取得に成功すると、successCallbackには引数としてMediaDeviceInfoの配列(正確にはsequence)が渡されます。これによって、ビデオ入力(カメラ)と音声入力のデバイスがそれぞれいくつ搭載されているかが確認可能となります。MediaDeviceInfoの具体的な内容は次の通りです。なお、現状のFirefox Developer Editionの実装では、labelは空文字列となっています。


MediaDeviceInfoの内容

{

deviceId: (デバイスID),
groupId: (グループID),
kind: ("videoinput', "audiooutput", "audioinput"のいずれか),
label: (デバイスの具体的な名前)
}

W3Cの仕様上は、getUserMedia()に指定する制約条件(width, heightなど)に、deviceId等を指定することも可能であるため、スクリプト側から入力デバイスの指定が可能になるはずですが、Firefoxでは、依然としてgetUserMedia()実行時にユーザにデバイスを選択させる吹き出しが表示されるため、有効に機能しないように見受けられます。

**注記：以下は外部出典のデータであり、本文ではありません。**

Definition getNginxHeadersAnnotations (opts : DeployIngressOptions)
  : gmap string string :=
  let annotations : gmap string string := ∅ in
  let headers : list string := [] in
  let annotations :=
    if tls opts then
      <["cert-manager.io/cluster-issuer" := clusterIssuerDefault]>
        (<["kubernetes.io/tls-acme" := fmt_Sprint true]> annotations)
    else annotations in
  let annotations := <["kubernetes.io/ingress.class" := "nginx"]> annotations in
  let headers :=
    if (0 <? length (allowedHeaders opts))%nat then allowedHeaders opts else headers in
  let '(headers, annotations) :=
    if proxyHeaders opts then
      ((headers ++ extraHeaders)%list,
       <["nginx.ingress.kubernetes.io/proxy-buffer-size" := "256k"]>
         (<["nginx.ingress.kubernetes.io/proxy-buffering" := "on"]>
            (<["nginx.ingress.kubernetes.io/enable-cors" := "true"]> annotations)))
    else (headers, annotations) in
  let annotations :=
    if (0 <? length headers)%nat then
      <["nginx.ingress.kubernetes.io/cors-allow-headers" := strings_Join headers ", "]>
        annotations
    else annotations in
  let annotations :=
    if negb (String.eqb (uploadLimit opts) "") then
      <["nginx.ingress.kubernetes.io/proxy-body-size" := uploadLimit opts]> annotations
    else annotations in
  annotations.

Definition getIngressAnnotations (opts : DeployIngressOptions) : gmap string string :=
  if traefik opts then getTraefikHeadersAnnotations opts
  else getNginxHeadersAnnotations opts.

(* ===================================================================== *)
(** ** Calls that leave the process *)
(* ===================================================================== *)

(** What the remote ingress store answers.  [Apply] hands back a
    pointer to the stored ingress and an error, either of which may be nil. *)
Record Clientset : Type := {
  ApplyResult : string → IngressApplyConfiguration → ApplyOptions
                → option Ingress * option error;
  DeleteResult : string → string → option error
}.

(** [networking.IngressInterface] obtained by
    [clientset.NetworkingV1().Ingresses(namespace)]. *)
Record IngressInterface : Type := {
  Store : Clientset;
  InNamespace : string
}.

(** The [Client]: the outcome of [GetClientSet()] and the configuration. *)
Record Client : Type := {
  GetClientSet : Clientset + error;
  Client_appConfig : Configuration
}.

(** The facade object.  Its [ctx] is only passed through to the client
    library and is left out. *)
Record ingress : Type := {
  status : string;
  client : Client;
  appConfig : Configuration
}.

Definition newIngress (client : Client) : ingress :=
  {| status := ""; client := client; appConfig := Client_appConfig client |}.

Inductive event : Type :=
| EvGetClientSet
| EvLogError (err : error) (fields : list string)
| EvApply (ns : string) (cfg : IngressApplyConfiguration) (opts : ApplyOptions)
| EvDelete (ns name : string).

Inductive outcome (A : Type) : Type :=
| Returned (a : A)
| Panicked (p : panic).
Arguments Returned {A} a.
Arguments Panicked {A} p.

Module GoM.

(** A computation extends the trace of events and returns or panics. *)
Definition Go (A : Type) : Type := list event → outcome A * list event.

Definition ret {A} (a : A) : Go A := λ tr, (Returned a, tr).

Definition bind {A B} (m : Go A) (k : A → Go B) : Go B :=
  λ tr, match m tr with
        | (Returned a, tr') => k a tr'
        | (Panicked p, tr') => (Panicked p, tr')
        end.

Definition emit (e : event) : Go unit := λ tr, (Returned tt, tr ++ [e])%list.

Definition raise {A} (p : panic) : Go A := λ tr, (Panicked p, tr).

Definition run {A} (m : Go A) : outcome A * list event := m [].

End GoM.
Import GoM.

#[global] Instance Go_ret : MRet Go := @ret.
#[global] Instance Go_bind : MBind Go := λ A B k m, bind m k.

(** [log.Error().Err(err)...Msg(msg)] / [.Send()]. *)
Definition log_Error (err : error) (fields : list string) : Go unit :=
  emit (EvLogError err fields).

Definition getIngressClient (ing : ingress) (namespace : string)
  : Go (option IngressInterface * option error) :=
  _ ← emit EvGetClientSet;
  match GetClientSet (client ing) with
  | inr err => ret (None, Some err)
  | inl clientset =>
      ret (Some {| Store := clientset; InNamespace := namespace |}, None)
  end.

(** [client.Apply(ctx, applyConfig, opts)]: a method call on a nil interface
    value panics before anything is sent. *)
Definition Apply (client : option IngressInterface)
    (applyConfig : IngressApplyConfiguration) (opts : ApplyOptions)
  : Go (option Ingress * option error) :=
  match client with
  | None => raise NilPointerDereference
  | Some c =>
      _ ← emit (EvApply (InNamespace c) applyConfig opts);
      ret (ApplyResult (Store c) (InNamespace c) applyConfig opts)
  end.

(** [client.Delete(ctx, name, metav1.DeleteOptions{})]. *)
Definition Delete (client : option IngressInterface) (name : string)
  : Go (option error) :=
  match client with
  | None => raise NilPointerDereference
  | Some c =>
      _ ← emit (EvDelete (InNamespace c) name);
      ret (DeleteResult (Store c) (InNamespace c) name)
  end.

(** [s[i]] on a slice. *)
Definition index {A} (s : list A) (i : nat) : Go A :=
  match s !! i with
  | Some x => ret x
  | None => raise IndexOutOfRange
  end.

(** [p.f] through a pointer. *)
Definition deref {A B} (p : option A) (f : A → B) : Go B :=
  match p with
  | Some x => ret (f x)
  | None => raise NilPointerDereference
  end.

(* ===================================================================== *)
(** ** deployIngress and deleteIngress *)
(* ===================================================================== *)

(** Lines 60-67 of [deployIngress]: the routing root, or the error that the
    function returns at that point. *)
Definition ingressRoot (ing : ingress) (options : DeployIngressOptions)
  : string + error :=
  if negb (String.eqb (ingressHost options) "") then
    inl (ingressHost options)
  else if negb (String.eqb (IngressRootDomain (appConfig ing)) "") then
    inl (IngressRootDomain (appConfig ing))
  else
    inr (fmt_Errorf "no ingress domain provided in deploy request or configuration").

(** Lines 69-74: the host of the rule. *)
Definition ingressPath (options : DeployIngressOptions) (root : string) : string :=
  if negb (String.eqb (ingressName options) "") then
    JoinV "." [ingressName options; root]
  else
    JoinV "." [containerName options; namespace options; root].

(** [spec.WithTLS(values...)] appends to the TLS entries. *)
Definition WithTLS (s : IngressSpec) (t : IngressTLS) : IngressSpec :=
  {| Rules := Rules s; TLS := (TLS s ++ [t])%list |}.

(** Lines 76-94: one rule for the host, and the TLS entry when there is one. *)
Definition spec (options : DeployIngressOptions) (host : string) (port0 : Z)
  : IngressSpec :=
  let spec :=
    {| Rules :=
         [ {| Host := host;
              HTTPPaths :=
                [ {| Path := "/";
                     PathTypeOf := PathTypeImplementationSpecific;
                     Backend := {| ServiceName := containerName options;
                                   ServicePortNumber := port0 |} |} ] |} ];
       TLS := [] |} in
  let tlsConf := getTLSConfig host (containerName options) (tls options) in
  match tlsConf with
  | Some t => WithTLS spec t
  | None => spec
  end.

(** Lines 96-108: annotations, labels and the apply configuration. *)
Definition applyConfig (options : DeployIngressOptions) (s : IngressSpec)
  : IngressApplyConfiguration :=
  let annot := getIngressAnnotations options in
  let annot := maps_Copy annot (annotations options) in
  let labels := maps_Copy ∅ (labels options) in
  {| Kind := "Ingress";
     APIVersion := "networking.k8s.io/v1";
     Name := containerName options;
     Annotations := annot;
     Labels := labels;
     Spec := s |}.

(** A nil [options] pointer is [None]. *)
Definition deployIngress (ing : ingress) (options : option DeployIngressOptions)
  : Go (option error) :=
  match options with
  | None => ret (Some (errors_New "ingress deployment is nil"))
  | Some options =>
      '(client, err) ← getIngressClient ing (namespace options);
      _ ← match err with
          | Some e => log_Error e ["Error with ingress client"]
          | None => ret tt
          end;
      if (length (ports options) =? 0)%nat then
        ret (Some (errors_New "empty ports, nothing to expose"))
      else
        match ingressRoot ing options with
        | inr e => ret (Some e)
        | inl root =>
            let host := ingressPath options root in
            port0 ← index (ports options) 0;
            let applyConfig := applyConfig options (spec options host port0) in
            '(ingress, err) ←
              Apply client applyConfig
                {| FieldManager := FieldManagerName (appConfig ing);
                   Force := ForceOnConflicts (appConfig ing) |};
            _ ← match err with
                | Some e =>
                    name ← deref ingress ObjectMeta_Name;
                    log_Error e ["ingress"; name]
                | None => ret tt
                end;
            ret err
        end
  end.

Definition deleteIngress (ing : ingress) (namespace name : string)
  : Go (option error) :=
  '(client, err) ← getIngressClient ing namespace;
  _ ← match err with
      | Some e => raise (PanicError e)
      | None => ret tt
      end;
  Delete client name.

(** ** Observations on a run *)

(** The manifests handed to the store, in order. *)
Fixpoint submitted (tr : list event) : list IngressApplyConfiguration :=
  match tr with
  | [] => []
  | EvApply _ cfg _ :: tr' => cfg :: submitted tr'
  | _ :: tr' => submitted tr'
  end.

(** Calls against the ingress store (apply or delete). *)
Definition isStoreCall (e : event) : bool :=
  match e with
  | EvApply _ _ _ | EvDelete _ _ => true
  | _ => false
  end.

Definition storeCalls (tr : list event) : list event := List.filter isStoreCall tr.

(** Calls against the remote API: the client acquisition as well as the
    calls against the ingress store.  Log entries stay in the process. *)
Definition isRemoteCall (e : event) : bool :=
  match e with
  | EvGetClientSet | EvApply _ _ _ | EvDelete _ _ => true
  | EvLogError _ _ => false
  end.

※ 正しい使い方をご存じの方がいらっしゃいましたら、ご指摘下さると非常に助かります!


WebRTCのPromise対応

Firefox 38 (執筆時点ではBeta)では、WebRTCのmozRTCPeerConnectionでコールバックを引数とする各メソッドが、Promise形式にも対応するようになっています。互換性維持のため、旧来のコールバック引数形式でも使えます。


従来形式(createOffer()の例)

peerConnection.createOffer(successCallback, failureCallback, options);


 ↓


Promise形式(createOffer()の例)

peerConnection.createOffer(options).then(successCallback, failureCallback);


新たにPromise形式に対応したメソッドは、createOffer(), createAnswer(), setLocalDescription(), setRemoteDescription(), addIceCandidate()の5つとなります。


補足: createOffer()のオプションの仕様変更

W3CのWebRTC 1.0の仕様において、createOffer()で指定するオプションのフォーマットが変更されており、ブラウザ側の実装としては、Firefox 33以降が対応しています。


createOffer()旧オプションの例

peerConnection.createOffer(

successCallback,
failureCallback,
{
mandatory: {
OfferToReceiveVideo: true,
OfferToReceiveAudio: true
}
}
);

 ↓


createOffer()新オプションの例

peerConnection.createOffer({

offerToReceiveVideo: true,
offerToReceiveAudio: true
}).then(successCallback, failureCallback);

なお、現状では、新オプションをChrome等で試すと、エラーとなってしまうので、注意が必要です。旧オプションをFirefox 33以降で試すと、エラーにはならないものの、旧オプションが廃止される予定とコンソールに警告が出ます。


ところで、

ふと思うのですが、ブラウザがPromise形式のメソッドに対応しているかどうかは、どのようにしてチェックするのだろうか、という気がします。例えば、

try {

peerConnection.createOffer({ offerToReceiveAudio: true }).then(success, failure);
} catch(e) {
peerConnection.createOffer(success, failure, { offerToReceiveAudio: true });
}

とでもするしかないのでしょうか... (もっとエレガントな方法があれば、教えてください!)